In the past four decades, tremendous progress has been made in understanding how plants respond to microbial colonization and how microbial pathogens and symbionts reprogram plant cellular processes. In contrast, our knowledge of how environmental conditions impact plant-microbe interactions is less understood at the mechanistic level, as most molecular studies are performed under simple and static laboratory conditions. In this review, we highlight research that begins to shed light on the mechanisms by which environmental conditions influence diverse plant-pathogen, plant-symbiont, and plant-microbiota interactions. There is a great need to increase efforts in this important area of research in order to reach a systems-level understanding of plant-microbe interactions that are more reflective of what occurs in nature.
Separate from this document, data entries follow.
(** * Presence, voice rooms and call signaling of the chat server

    A shallow embedding of the Socket.IO part of the server (the two
    process-wide tables [users] and [rooms] and the handlers registered in
    [io.on('connection')]), of the WebRTC signaling handlers and the call
    controls of the browser client, and of three HTTP routes.

    Every handler is a function from the tables to the new tables and the
    list of messages it emits.  The handlers that [await] a database call
    are cut at each [await]: the part before and the part after are separate
    steps of the event loop, so that other events can run in between exactly
    where the JavaScript program lets them.

    The payload of a client message has the fields the client script puts
    in it.  The handlers for chat messages, reactions, voice activity and
    video toggle, and the HTTP routes, write neither [users] nor [rooms] and
    are no steps of the event loop below.  What Socket.IO itself does (the room of a socket's own
    id, leaving all rooms when the transport closes, delivery to the
    sockets of a room) is described by the [joined] field of a socket and
    by [recipients]. *)

From Stdlib Require Import String Ascii List ZArith Bool Lia.
Import ListNotations.
Open Scope string_scope.
Open Scope list_scope.

(** ** JavaScript [Map] with string keys

    A [Map] enumerates its entries in insertion order; [set] on a key that
    is present replaces the value in place, [set] on a new key appends. *)

Module JsMap.

Definition t (V : Type) : Type := list (string * V).

Section Ops.
Context {V : Type}.

Definition empty : t V := [].

Fixpoint get (m : t V) (k : string) : option V :=
  match m with
  | [] => None
  | (k', v) :: m' => if String.eqb k' k then Some v else get m' k
  end.

Definition has (m : t V) (k : string) : bool :=
  match get m k with Some _ => true | None => false end.

Fixpoint set (m : t V) (k : string) (v : V) : t V :=
  match m with
  | [] => [(k, v)]
  | (k', v') :: m' =>
      if String.eqb k' k then (k', v) :: m' else (k', v') :: set m' k v
  end.

Definition delete (m : t V) (k : string) : t V :=
  filter (fun kv => negb (String.eqb (fst kv) k)) m.

Definition keys (m : t V) : list string := map fst m.

Definition values (m : t V) : list V := map snd m.

End Ops.

End JsMap.

(** ** JavaScript [Set] of strings, enumerated in insertion order *)

Module JsSet.

Definition t : Type := list string.

Definition has (s : t) (x : string) : bool := existsb (String.eqb x) s.

Definition add (s : t) (x : string) : t := if has s x then s else s ++ [x].

Definition delete (s : t) (x : string) : t :=
  filter (fun y => negb (String.eqb y x)) s.

End JsSet.

(** ** Data of the server *)

Definition SocketId : Type := string.
Definition UserId : Type := Z.
Definition Payload : Type := string.

(** The row [userDB.findById] resolves to.  The database module is not part
    of the sources at hand; the record has the columns the handlers read. *)
Record UserRow : Type := {
  row_id : UserId;
  row_username : string;
  row_avatar : option string
}.

(** A value of [users]: [{...user, socketId: socket.id}].  When the lookup
    resolves to no row the spread adds nothing and only [socketId] is set. *)
Record Entry : Type := {
  entry_row : option UserRow;
  socketId : SocketId
}.

(** [u.id === to] *)
Definition id_is (to : UserId) (u : Entry) : bool :=
  match entry_row u with
  | Some r => Z.eqb (row_id r) to
  | None => false
  end.

(** Outcome of an awaited promise. *)
Inductive Settled (A : Type) : Type :=
| Resolved (a : A)
| Rejected.
Arguments Resolved {A} a.
Arguments Rejected {A}.

(** Where the [io.on('connection')] callback of a socket, or its
    ['disconnect'] handler, currently stands.  The [socket.on] calls come
    after the [try] block of the callback, so a socket has handlers only
    from [Listening] on. *)
Inductive Phase : Type :=
| AwaitFindById   (* connection: await userDB.findById *)
| AwaitOnline     (* connection: await userDB.updateStatus(.., 'Online') *)
| Listening       (* handlers registered *)
| AwaitOffline    (* disconnect: await userDB.updateStatus(.., 'Offline') *)
| Closed.         (* disconnect handler finished *)

(** The Socket.IO side of a connection: the identity set by the [io.use]
    middleware, whether the transport is open, and the Socket.IO rooms the
    socket has joined (its own id, and [voice-<channel>] rooms). *)
Record Socket : Type := {
  userId : UserId;
  connected : bool;
  joined : JsSet.t;
  phase : Phase
}.

Record State : Type := {
  users : JsMap.t Entry;          (* const users = new Map() *)
  rooms : JsMap.t JsSet.t;        (* const rooms = new Map() *)
  sockets : JsMap.t Socket
}.

Definition init : State :=
  {| users := JsMap.empty; rooms := JsMap.empty; sockets := JsMap.empty |}.

(** ** Messages *)

(** [data.from] of initiate-call and accept-call, as the client sends it. *)
Record Caller : Type := {
  from_id : UserId;
  from_username : option string
}.

(** An avatar as the server sends it: the stored one, or the capital
    initial [username.charAt(0).toUpperCase()] of a user name.  The initial
    is kept as the name it is taken of: what [toUpperCase] makes of a
    character is the case mapping of the JavaScript engine, which is no part
    of the program. *)
Inductive Avatar : Type :=
| Stored (avatar : string)
| InitialOf (username : string).

Record CallerInfo : Type := {
  ci_id : UserId;
  ci_username : option string;
  ci_socketId : SocketId;
  ci_avatar : option Avatar
}.

Record AccepterInfo : Type := {
  ai_id : UserId;
  ai_username : option string;
  ai_socketId : SocketId
}.

(** [messagePayload] of send-dm, without its timestamp. *)
Record DmMessage : Type := {
  dm_id : Z;
  dm_author : string;
  dm_avatar : Avatar;
  dm_text : string
}.

(** The two texts of call-rejected: the callee is not online, and the call
    was declined. *)
Inductive RejectText : Type := UserOffline | CallDeclined.

Inductive ClientMsg : Type :=
| JoinVoiceChannel (channelName : string) (userId : UserId)
| Offer (to : string) (offer : Payload)
| Answer (to : string) (answer : Payload)
| IceCandidate (to : string) (candidate : Payload)
| LeaveVoiceChannel (channelName : string)
| InitiateCall (to : UserId) (type : string) (from : Caller)
| AcceptCall (to : string) (from : Caller)
| RejectCall (to : string)
| EndCall (to : option string).

Inductive ServerMsg : Type :=
| UserListUpdate (l : list Entry)
| UserJoinedVoice (userId : UserId) (socketId : SocketId)
| ExistingVoiceUsers (existingUsers : list (option Entry))
| OfferMsg (offer : Payload) (from : SocketId)
| AnswerMsg (answer : Payload) (from : SocketId)
| IceCandidateMsg (candidate : Payload) (from : SocketId)
| UserLeftVoice (socketId : SocketId)
| IncomingCall (from : CallerInfo) (type : string)
| CallRejected (from : option SocketId) (message : RejectText)
| CallAccepted (from : AccepterInfo)
| CallEnded (from : SocketId)
| NewDm (senderId : UserId) (message : DmMessage)
| DmSent (receiverId : UserId) (message : DmMessage).

(** The four ways the handlers address a message. *)
Inductive Target : Type :=
| Broadcast                                   (* io.emit *)
| InRoom (room : string)                      (* io.to(room).emit *)
| InRoomExcept (room : string) (s : SocketId) (* socket.to(room).emit *)
| Direct (s : SocketId).                      (* socket.emit *)

Definition Emission : Type := (Target * ServerMsg)%type.

(** What the scheduler runs: a new connection, the settling of an awaited
    database call, a message of a client, the closing of a transport. *)
Inductive Event : Type :=
| EvConnection (s : SocketId) (uid : UserId)
| EvFindById (s : SocketId) (r : Settled (option UserRow))
| EvUpdateStatus (s : SocketId) (ok : bool)
| EvClient (s : SocketId) (m : ClientMsg)
| EvSendDm (s : SocketId) (receiverId : UserId) (text : string)
    (db : Settled (UserRow * Z))
| EvDisconnect (s : SocketId).

(** ** Small helpers *)

Definition voice_room (channelName : string) : string :=
  String.append "voice-" channelName.

Definition set_users (st : State) (u : JsMap.t Entry) : State :=
  {| users := u; rooms := rooms st; sockets := sockets st |}.

Definition set_rooms (st : State) (r : JsMap.t JsSet.t) : State :=
  {| users := users st; rooms := r; sockets := sockets st |}.

Definition update_socket (st : State) (s : SocketId) (f : Socket -> Socket)
  : State :=
  match JsMap.get (sockets st) s with
  | Some sk =>
      {| users := users st; rooms := rooms st;
         sockets := JsMap.set (sockets st) s (f sk) |}
  | None => st
  end.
Keywords: abiotic stress; circadian clock; climate change; humidity; innate immunity; light; nutrient; plant pathogen; symbiosis; temperature.

Figure 1.

(A) An overview diagram depicting environmental conditions that are known to affect plant-microbe interactions in plants. (B) The dynamic nature of environmental conditions that fluctuate and influence one another.

Figure 2.

Schematic diagram of temperature-, circadian- and humidity-mediated effects on plant immunity. (A) Effect of elevated temperature on immune signaling in plants. At elevated temperature, PTI responsive genes and phosphorylation of MPKs and BIK1 are activated more robustly. Elevated temperature suppresses ETI through (i) dampening expression of ETI-responsive genes, (ii) disruption of nuclear localization of NLR proteins, including SNC1 and RPS4, possibly through an ABA-dependent mechanism, (iii) reduced transcripts of SNC1 by the action of the ZRK-TCP module, and (iv) PIF4-mediated growth-defense tradeoff. Elevated temperature inhibits SA accumulation and defense gene expression via an unknown mechanism. (B) Effects of circadian clock on immune signaling in plants. The slave oscillator, GRP7, acting downstream of CCA1 and LHY, binds to the transcripts of FLS2 and EFR. Bacterial effector protein HopU1 blocks this interaction and reduces FLS2 protein level. GRP7 could also interact with FLS2 or EFR protein and translational machinery components. RPP4-mediated plant defense against avirulent Hpa isolates is modulated by CCA1 or LHY via transcriptional regulation. Clock protein TIC interacts with and contributes to the reduction of MYC2 protein accumulation. Clock protein CHE either directly regulates the expression of ICS1 gene or through CBP60g and SARD1. (C) Effects of humidity on immune signaling in plants. Left panel, under high atmospheric humidity, water-soaked lesions can be caused by two Pst DC3000 effectors, AvrE and HopM1. While how AvrE induces water-soaking remains unknown, HopM1 causes water-soaking in part through mediating the removal of HopM1-interactor7 (MIN7) in the host (Nomura et al., 2006). Right panel, AvrHah1, effector secreted by X. gardneri, transcriptionally activates bHLH3 and bHLH6. bHLH3 and bHLH6 regulate the induction of pectinesterase (PE) and pectate lyase (PL) that likely changes/loosens plant cell wall structure to create water soaking lesions.

Figure 3.

Nutrient status and plant-microbe interactions. (A) Phosphate status and Arabidopsis-root microbiome interaction. Under phosphate-limiting state, C. tofieldiae (Ct) colonization activates phosphate starvation response (PSR) genes and promotes phosphate uptake, which requires a functional PHR1. Additionally, PHR1 represses immune-related gene expression and is required for assembling root endophytic microbiome. (B) Nitrogen status and legume-Rhizobium interaction. Under nitrogen-sufficient condition, nodule formation is repressed through autoregulation of nodulation (AON; left panel). When plant is nitrogen-depleted (right panel), shoot-produced miR2111 post-transcriptionally downregulates TML (a positive regulator of AON) in the root to maintains host susceptibility to rhizobium for nodulation. (C) Iron status and Arabidopsis-root microbiome interaction. MYB72- and BGLU42-mediated production and exudation of scopoletin is induced by iron deficiency and during induced systemic resistance (ISR). Scopoletin is hypothesized to solubilize iron for uptake and to select plant-associated microbes.